In my wildest dreams I never foresaw bikepacking becoming so mainstream, the growth in the last six years is incredible. Ultra-endurance sport was traditionally the domain of the older athlete, with endurance touted as coming with age. However, younger riders are proving they hold as much clout within ultra-sport. For Marin de Saint-Exupéry to win the Atlas Mountain Race at the age of 24 demonstrates how younger athletes are showing up at the front end of races. I think we’ll see more young riders coming to the fore. In 2017 I was treating a young rider for knee issues, he was 10 years old and raced bikes at his local circuit. He saw the TransContinental sticker on my bike and started talking about bikepacking (my commute/bikepacking bike would sit on a ledge in my clinic). His Dad was clueless about bikepacking, but this youngster was clearly hooked. Access to information and social media gives youngsters a jump on my generation where you were directed into careers or sports which matched your gender. If you fell outside the norm you were weird or deemed ‘uncontrollable’ or worse, downgraded at school. We’re better informed and understand that people are wired differently and options to find something to fit your nature is an option rather than being shoehorned into something you hate.

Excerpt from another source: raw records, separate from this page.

Definition loadBlock (n : Z) (p : PReader) : PReader * option jerror :=
  match ahead n p with
  | None => load_normal n p
  | Some c =>
      let p := wait c p in
      match pr_pf p with
      | None => load_normal n p
      | Some pf =>
          match pf_err pf with
          | None =>
              let p := swap pf p in
              match parseLoadedBlock n (pr_jr p) with
              | (jr, None) => (startPrefetch (n + 1) (with_jr p jr InBlockBuf), None)
              | (jr, Some e) => (with_jr p jr (pr_holder p), Some e)
              end
          | Some _ => load_normal n (with_pf p (mkPrefetch (-1) (pf_buf pf) None (pf_err pf)))
          end
      end
  end.

Fixpoint next_loop (fuel : nat) (p : PReader) : PReader * next_outcome :=
  match fuel with
  | O => (p, NextFuel)
  | S fuel =>
      let jr := pr_jr p in
      if blockLoaded (jr_block jr) && (frameIdx (jr_block jr) <? frameCount (jr_block jr)) then
        match parseNextFrame (view p) with
        | Ok jr' => (put_back p jr', NextFrame)
        | Err ErrPanic => (p, NextPanic)
        | Err _ => next_loop fuel (with_jr p (set_err (set_block jr (unload (jr_block jr))) None) (pr_holder p))
        end
      else
        let nextBlock := jr_currentBlock jr + 1 in
        if nextBlock >=? zlen (jr_blocks (jr_file jr)) then (p, NextStop)
        else match loadBlock nextBlock p with
             | (p, None) => next_loop fuel p
             | (p, Some e) => (with_jr p (set_err (pr_jr p) (Some e)) (pr_holder p), NextStop)
             end
  end.

Definition Next (p : PReader) : PReader * next_outcome := next_loop (next_fuel (pr_jr p)) p.

Definition SeekBlock (n : Z) (p : PReader) : PReader * option jerror :=
  if (n <? 0) || (n >=? zlen (jr_blocks (jr_file (pr_jr p)))) then (p, Some ErrBlockRange)
  else loadBlock n (cancelPrefetch p).

Definition seek_load (r : result jerror Z) (p : PReader) : PReader * option jerror :=
  match r with Err e => (p, Some e) | Ok n => loadBlock n p end.

Definition SeekToSeq (target : Z) (p : PReader) : PReader * option jerror :=
  let p := cancelPrefetch p in
  let f := jr_file (pr_jr p) in
  if negb (jr_version f =? Version2) then (p, Some ErrNoSeq)
  else if zlen (jr_blocks f) =? 0 then (p, Some ErrEmpty)
  else seek_load (seek_block bi_BaseSeq (fun b => s ← read_full (jr_r f) (bi_Offset b + 8) 8; Ok (le_val s)) target f) p.

Definition SeekToTime (t : time) (p : PReader) : PReader * option jerror :=
  let p := cancelPrefetch p in
  let f := jr_file (pr_jr p) in
  if zlen (jr_blocks f) =? 0 then (p, Some ErrEmpty)
  else seek_load (seek_block bi_BaseTime (fun b => s ← read_full (jr_r f) (bi_Offset b) 8; Ok (i64 (le_val s))) (Time_UnixMicro t) f) p.

(** [InspectBlock] loads without cancelling; its result is [JournalReader]'s. *)
Definition InspectBlock (n : Z) (p : PReader) : PReader :=
  let f := jr_file (pr_jr p) in
  if (n <? 0) || (n >=? zlen (jr_blocks f)) then p
  else match jr_blocks f !! Z.to_nat n with
       | Some b => if is_ok (inspect_header f (bi_Offset b)) then (loadBlock n p).1 else p
       | None => p
       end.

(** * Schedules *)

Inductive call := CallNext | CallSeekBlock (n : Z) | CallSeekToSeq (s : Z) | CallSeekToTime (t : time) | CallClose.

(** What the caller learns: after a frame, the frame, its number and the devices at
    its place. *)
Inductive answer :=
| AFrame (e : option Entry) (seq : Z) (devices : result jerror (list JDevice))
| AStop (o : next_outcome) (e : option jerror)
| ASeek (e : option jerror)
| AClosed.

Definition next_answer (jr : Reader) (o : next_outcome) : answer :=
  match o with
  | NextFrame => AFrame (jr_entry jr) (FrameSeq jr) (BlockDevicesAt (frameIdx (jr_block jr) - 1) jr)
  | _ => AStop o (jr_err jr)
  end.

Definition plain_call (c : call) (jr : Reader) : Reader * answer :=
  match c with
  | CallNext => let '(jr, o) := JournalReader.Next DecodeAll DecodeAllDict jr in (jr, next_answer jr o)
  | CallSeekBlock n => let '(jr, e) := JournalReader.SeekBlock DecodeAll DecodeAllDict n jr in (jr, ASeek e)
  | CallSeekToSeq s => let '(jr, e) := JournalReader.SeekToSeq DecodeAll DecodeAllDict s jr in (jr, ASeek e)
  | CallSeekToTime t => let '(jr, e) := JournalReader.SeekToTime DecodeAll DecodeAllDict t jr in (jr, ASeek e)
  | CallClose => (jr, AClosed)
  end.

(** [Close] also frees the decoders, which are made again when needed. *)
Definition call_step (c : call) (p : PReader) : PReader * answer :=
  match c with
  | CallNext => let '(p, o) := Next p in (p, next_answer (view p) o)
  | CallSeekBlock n => let '(p, e) := SeekBlock n p in (p, ASeek e)
  | CallSeekToSeq s => let '(p, e) := SeekToSeq s p in (p, ASeek e)
  | CallSeekToTime t => let '(p, e) := SeekToTime t p in (p, ASeek e)
  | CallClose => (cancelPrefetch p, AClosed)
  end.

Inductive event := ECall (c : call) | EStart (i : nat) | EFinish (i : nat).

Fixpoint run_plain (cs : list call) (jr : Reader) : list answer :=
  match cs with [] => [] | c :: cs => let '(jr, a) := plain_call c jr in a :: run_plain cs jr end.

Fixpoint run (evs : list event) (p : PReader) : PReader * list answer :=
  match evs with
  | [] => (p, [])
  | ECall c :: evs => let '(p, a) := call_step c p in let '(p, out) := run evs p in (p, a :: out)
  | EStart i :: evs => run evs (start_job i p)
  | EFinish i :: evs => run evs (finish_job i p)
  end.

Definition calls (evs : list event) : list call := omap (fun ev => match ev with ECall c => Some c | _ => None end) evs.

(** * Reading ahead reads the same *)

(** The lengths in the headers stay inside their blocks, which [prefetchCompressed]
    does not look at. *)
Definition fits (f : OpenJournal) (n : nat) (b : blockInfo) : bool :=
  (jr_compression f =? CompressionNone) ||
  match inspect_header f (bi_Offset b) with
  | Err _ => true
  | Ok (dictLen, compressedLen) =>
      match blockPayloadLimit f (Z.of_nat n) (header_len (jr_compression f) (jr_version f)) with
      | Ok m => (dictLen <=? u32 m) && (compressedLen <=? m - dictLen)
      | Err _ => false
      end
  end.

For female riders new to the sport, there is always the conversation about getting more women into the sport. While the numbers may not match the men’s field, the growth in women joining the sport has been huge. Generalising wildly, women tend towards knowing they can complete something before committing. Where they see others not being perfect and giving it a go, gives confidence to jump in the deep end too.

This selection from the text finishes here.